En el caso de menores, será lícito el tratamiento de sus datos personales cuando el consentimiento lo otorgue un mayor de catorce (14) años, según lo previsto en el artículo 7.1 de la Ley Orgánica 3/2018, de 5 de diciembre, de Protección de Datos Personales y Garantía de los Derechos Digitales. 

Le corresponde al responsable del tratamiento articular el procedimiento que garantice que se ha comprobado de modo efectivo la edad del menor. Una forma de acreditarlo es unir una fotocopia del documento de identidad a la autorización firmada. 

En cualquier caso, tengan presente que no podrán recabar, a través de un menor de edad, datos sobre los miembros de su unidad familiar, como datos relativos a la actividad laboral de sus padres, información económica, datos sociológicos y similares. Únicamente, se podrán recabar los datos de identidad y dirección de los progenitores o representantes legales, con la única finalidad de solicitar su autorización al tratamiento de los datos del menor.

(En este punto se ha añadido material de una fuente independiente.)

(** * Shard pruning (src/backend/distributed/planner/shard_pruning.c)

    A shallow embedding of [PruneShards] and of the functions it reaches:
    the prune-tree builder and its three rewriting passes, the walker that
    folds every AND branch into a [PruningInstance], and the search routines
    ([PruneOne], [PruneWithBoundaries], [LowerShardBoundary],
    [UpperShardBoundary], [ExhaustivePrune]).

    Conventions of the embedding.
    - A PostgreSQL [List *] is a Rocq list; [NIL] and [NULL] are [[]].
    - A pointer to a [ShardInterval] of [sortedShardIntervalArray] is the
      index of that cell of the array: pointer equality is index equality.
    - [ereport(ERROR, ...)] and [elog(ERROR, ...)] abort the call; they are
      the [Error] results of the [result] monad below.
    - [Assert] is compiled out (production build) and leaves no trace.
    - [DebugLog] and [BooleanPrint] only emit trace output and are dropped. *)

From Stdlib Require Import ZArith List Bool Lia Permutation.
Import ListNotations.
Open Scope Z_scope.
Set Warnings "-register-all".

(** ** Errors *)

Inductive PruneError :=
| NoShardIntervalComparator      (* "shard pruning not possible without a shard interval comparator" *)
| NoPartitionColumnComparator    (* "shard pruning not possible without a partition column comparator" *)
| FunctionReturnedNull.          (* "function %u returned NULL" *)

Inductive result (A : Type) :=
| Ok (a : A)
| Error (e : PruneError).
Arguments Ok {A} a.
Arguments Error {A} e.

Definition bind {A B} (m : result A) (k : A -> result B) : result B :=
  match m with
  | Ok a => k a
  | Error e => Error e
  end.

Notation "x <- m ;; k" := (bind m (fun x => k))
  (at level 61, m at next level, right associativity).

(** ** PostgreSQL nodes (nodes/primnodes.h), as far as the pruning code
    looks into them *)

Definition Oid := Z.
Definition Datum := Z.
Definition AttrNumber := Z.
Definition Index := Z.

Definition BOOLOID : Oid := 16.

(** [DatumGetBool(X)] is [(bool) ((X) != 0)]. *)
Definition DatumGetBool (d : Datum) : bool := negb (d =? 0).

Inductive BoolExprType := AND_EXPR | OR_EXPR | NOT_EXPR.

Definition BoolExprType_eqb (a b : BoolExprType) : bool :=
  match a, b with
  | AND_EXPR, AND_EXPR | OR_EXPR, OR_EXPR | NOT_EXPR, NOT_EXPR => true
  | _, _ => false
  end.

Inductive CoercionForm :=
| COERCE_EXPLICIT_CALL | COERCE_EXPLICIT_CAST | COERCE_IMPLICIT_CAST.

Record Var := mkVar {
  varno : Index;
  varattno : AttrNumber;
  vartype : Oid
}.

Definition Var_eqb (a b : Var) : bool :=
  (varno a =? varno b) && (varattno a =? varattno b) && (vartype a =? vartype b).

Record Const := mkConst {
  consttype : Oid;
  constvalue : Datum;
  constisnull : bool
}.

Definition Const_eqb (a b : Const) : bool :=
  (consttype a =? consttype b) && (constvalue a =? constvalue b)
  && Bool.eqb (constisnull a) (constisnull b).

(** The null constant the planner builds ([makeNullConst]): the datum of a
    null constant is [(Datum) 0]. *)
Definition makeNullConst (consttype : Oid) : Const := mkConst consttype 0 true.

Inductive NullTestType := IS_NULL | IS_NOT_NULL.

(** Expression nodes.  [T_List] is the implicitly ANDed list found at the top
    of quals. [T_NullTest] stands for the node kinds the pruning code has no
    case for. *)
Inductive Node :=
| T_Var (v : Var)
| T_Const (c : Const)
| T_OpExpr (opno : Oid) (args : list Node)
| T_ScalarArrayOpExpr (opno : Oid) (useOr : bool) (leftarg rightarg : Node)
| T_BoolExpr (boolop : BoolExprType) (args : list Node)
| T_RelabelType (arg : Node) (relabelformat : CoercionForm)
| T_NullTest (arg : Node) (nulltesttype : NullTestType)
| T_List (elements : list Node).

(** [strip_implicit_coercions] (nodes/nodeFuncs.c), on the coercion node of
    this embedding. *)
Fixpoint strip_implicit_coercions (node : Node) : Node :=
  match node with
  | T_RelabelType arg COERCE_IMPLICIT_CAST => strip_implicit_coercions arg
  | _ => node
  end.

(** B-tree strategy numbers (access/stratnum.h) and [ROWCOMPARE_NE], the
    values [OpBtreeInterpretation.strategy] takes. *)
Inductive StrategyNumber :=
| BTLessStrategyNumber
| BTLessEqualStrategyNumber
| BTEqualStrategyNumber
| BTGreaterEqualStrategyNumber
| BTGreaterStrategyNumber
| ROWCOMPARE_NE.

Definition StrategyNumber_eqb (a b : StrategyNumber) : bool :=
  match a, b with
  | BTLessStrategyNumber, BTLessStrategyNumber
  | BTLessEqualStrategyNumber, BTLessEqualStrategyNumber
  | BTEqualStrategyNumber, BTEqualStrategyNumber
  | BTGreaterEqualStrategyNumber, BTGreaterEqualStrategyNumber
  | BTGreaterStrategyNumber, BTGreaterStrategyNumber
  | ROWCOMPARE_NE, ROWCOMPARE_NE => true
  | _, _ => false
  end.

(** An array value ([ArrayType]): element type and the elements with their
    null flags, in iteration order. *)
Record ArrayType := mkArray {
  ARR_ELEMTYPE : Oid;
  ARR_ELEMENTS : list (Datum * bool)
}.

(** What the pruning code reads from the system catalogs and from memory:
    the b-tree interpretations of an operator and the array a by-reference
    datum points to. *)
Record Catalog := mkCatalog {
  get_op_btree_interpretation : Oid -> list StrategyNumber;
  DatumGetArrayTypeP : Datum -> ArrayType
}.

(** Modelled from the spec: [OperatorImplementsEquality] (not among the
    sources): "the operator is an equality operator", that is, one of its
    b-tree interpretations is the equality strategy. *)
Definition OperatorImplementsEquality (cat : Catalog) (opno : Oid) : bool :=
  existsb (StrategyNumber_eqb BTEqualStrategyNumber)
          (get_op_btree_interpretation cat opno).

(** Modelled from the spec: [RESERVED_HASHED_COLUMN_ID], the attribute number
    of "the reserved pre-hashed column marker" (its header is not among the
    sources).  It is [MaxAttrNumber]; the value plays no part below. *)
Definition RESERVED_HASHED_COLUMN_ID : AttrNumber := 32767.

(** ** Table metadata (distributed/metadata_cache.h) *)

(** Modelled from the spec: the "partitioning method (NONE, HASH, RANGE,
    APPEND)" of the partition descriptor, the constants [DISTRIBUTE_BY_*]
    (their header is not among the sources). *)
Inductive PartitionMethod :=
| DISTRIBUTE_BY_HASH | DISTRIBUTE_BY_RANGE | DISTRIBUTE_BY_APPEND | DISTRIBUTE_BY_NONE.

Definition PartitionMethod_eqb (a b : PartitionMethod) : bool :=
  match a, b with
  | DISTRIBUTE_BY_HASH, DISTRIBUTE_BY_HASH
  | DISTRIBUTE_BY_RANGE, DISTRIBUTE_BY_RANGE
  | DISTRIBUTE_BY_APPEND, DISTRIBUTE_BY_APPEND
  | DISTRIBUTE_BY_NONE, DISTRIBUTE_BY_NONE => true
  | _, _ => false
  end.

(** Modelled from the spec: a shard interval (its declaration is not among
    the sources), "identified by a shard id; carries an optional minimum and
    maximum boundary value and existence flags for each"; the fields are the
    ones the pruning code reads. *)
Record ShardInterval := mkShardInterval {
  shardId : Z;
  minValueExists : bool;
  maxValueExists : bool;
  minValue : Datum;
  maxValue : Datum
}.

(** A comparator ([FmgrInfo *]) called with two non-null arguments; [None]
    is a NULL result. *)
Definition CompareFunction := Datum -> Datum -> option Z.

(** Modelled from the spec: the partition descriptor of a table (its
    declaration is not among the sources): "partitioning method, the
    designated partition column, a value-comparator and an
    interval-comparator function handle, the sorted shard-interval array, its
    length, and a flag indicating whether any two intervals in that array
    overlap"; the length is the length of the array, and [hashFunction] is
    the hash of a column value of a hash-partitioned table. *)
Record DistTableCacheEntry := mkCacheEntry {
  partitionMethod : PartitionMethod;
  partitionColumn : Var;                      (* PartitionColumn(relationId, rangeTableId) *)
  sortedShardIntervalArray : list ShardInterval;
  hasOverlappingShardInterval : bool;
  shardIntervalCompareFunction : option CompareFunction;
  shardColumnCompareFunction : option CompareFunction;
  hashFunction : Datum -> Datum
}.

Definition shardIntervalArrayLength (cacheEntry : DistTableCacheEntry) : Z :=
  Z.of_nat (length (sortedShardIntervalArray cacheEntry)).

Definition INVALID_SHARD_INDEX : Z := -1.

(** The cell of the array an index designates.  Every index the code
    dereferences lies in the array; the default is never reached. *)
Definition dummyShardInterval : ShardInterval := mkShardInterval 0 false false 0 0.

Definition shardAt (shardIntervalCache : list ShardInterval) (i : Z) : ShardInterval :=
  nth (Z.to_nat i) shardIntervalCache dummyShardInterval.

(** ** The prune tree *)

(** A condition slot of a node: the conditions of the node the classifier
    accepted, or the marker (no constraint at all, [validConstraints == NULL])
    that something it rejected stood there. *)
Record ConditionWrapper := mkConditionWrapper {
  validConstraints : list Node
}.

Definition isValidWrapper (w : ConditionWrapper) : bool :=
  match validConstraints w with [] => false | _ :: _ => true end.

Inductive PruneNode :=
| mkPruneNode (boolOp : BoolExprType) (bools : list PruneNode)
              (conditions : list ConditionWrapper).

Definition boolOp (n : PruneNode) : BoolExprType :=
  match n with mkPruneNode op _ _ => op end.
Definition bools (n : PruneNode) : list PruneNode :=
  match n with mkPruneNode _ bs _ => bs end.
Definition conditions (n : PruneNode) : list ConditionWrapper :=
  match n with mkPruneNode _ _ cs => cs end.

Definition FindValidConditionWrapper (conditions : list ConditionWrapper)
  : option ConditionWrapper :=
  find isValidWrapper conditions.

Definition FindInvalidConditionWrapper (conditions : list ConditionWrapper)
  : option ConditionWrapper :=
  find (fun w => negb (isValidWrapper w)) conditions.

(** [validConditionWrapper->validConstraints = lappend(..., validConstraint)]:
    the first valid wrapper of the list is extended in place. *)
Fixpoint appendToFirstValid (conditions : list ConditionWrapper) (validConstraint : Node)
  : list ConditionWrapper :=
  match conditions with
  | [] => []
  | w :: rest =>
      if isValidWrapper w
      then mkConditionWrapper (validConstraints w ++ [validConstraint]) :: rest
      else w :: appendToFirstValid rest validConstraint
  end.

(** [AppendConstraint]; a NULL [validConstraint] is [None]. *)
Definition AppendConstraint (conditions : list ConditionWrapper)
           (validConstraint : option Node) : list ConditionWrapper :=
  match FindInvalidConditionWrapper conditions, FindValidConditionWrapper conditions with
  | Some _, Some _ =>
      match validConstraint with
      | Some c => appendToFirstValid conditions c
      | None => conditions
      end
  | Some _, None =>
      match validConstraint with
      | Some c => conditions ++ [mkConditionWrapper [c]]
      | None => conditions
      end
  | None, Some _ =>
      match validConstraint with
      | Some c => appendToFirstValid conditions c
      | None => conditions ++ [mkConditionWrapper []]
      end
  | None, None =>
      match validConstraint with
      | Some c => conditions ++ [mkConditionWrapper [c]]
      | None => conditions ++ [mkConditionWrapper []]
      end
  end.

(** ** Constraint classifier *)

(** [IsValidPartitionKeyRestriction]: at least one interpretation, and none
    of them [ROWCOMPARE_NE]. *)
Fixpoint IsValidPartitionKeyRestriction_loop (btreeInterpretationList : list StrategyNumber)
         (matchedOp : bool) : bool :=
  match btreeInterpretationList with
  | [] => matchedOp
  | ROWCOMPARE_NE :: _ => false
  | _ :: rest => IsValidPartitionKeyRestriction_loop rest true
  end.

Definition IsValidPartitionKeyRestriction (cat : Catalog) (opno : Oid) : bool :=
  IsValidPartitionKeyRestriction_loop (get_op_btree_interpretation cat opno) false.

Definition IsValidHashRestriction (cat : Catalog) (opno : Oid) : bool :=
  existsb (StrategyNumber_eqb BTGreaterEqualStrategyNumber)
          (get_op_btree_interpretation cat opno).

(** The operand analysis shared by [IsValidConditionNode] and
    [HandleConditionNode]: with exactly two arguments, one a [Const] and the
    other a [Var] once implicit coercions are stripped, the pair
    [(constantClause, varClause)]. *)
Definition constAndVarOperands (args : list Node) : option (Const * Var) :=
  match args with
  | [leftOperand; rightOperand] =>
      match strip_implicit_coercions leftOperand,
            strip_implicit_coercions rightOperand with
      | T_Var v, T_Const c => Some (c, v)
      | T_Const c, T_Var v => Some (c, v)
      | _, _ => None
      end
  | _ => None
  end.

(** [equal(node, partitionColumn)] for an arbitrary node. *)
Definition equalsVar (node : Node) (partitionColumn : Var) : bool :=
  match node with
  | T_Var v => Var_eqb v partitionColumn
  | _ => false
  end.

En la práctica, el tema del consentimiento es uno de los que más controversias genera, pero si siguen los principios y reglas anteriores no tendrán mayores problemas.

* El Tribunal de Justicia de la Unión Europea resuelve en la Sentencia de 1 de octubre de 2019 (Asunto C-673/2017) que el consentimiento no es válido cuando el almacenamiento de información o el acceso a la información ya almacenada en el equipo del usuario a través de cookies se autoriza mediante «una casilla marcada por defecto de la que el usuario debe retirar la marca en caso de que no desee prestar su consentimiento».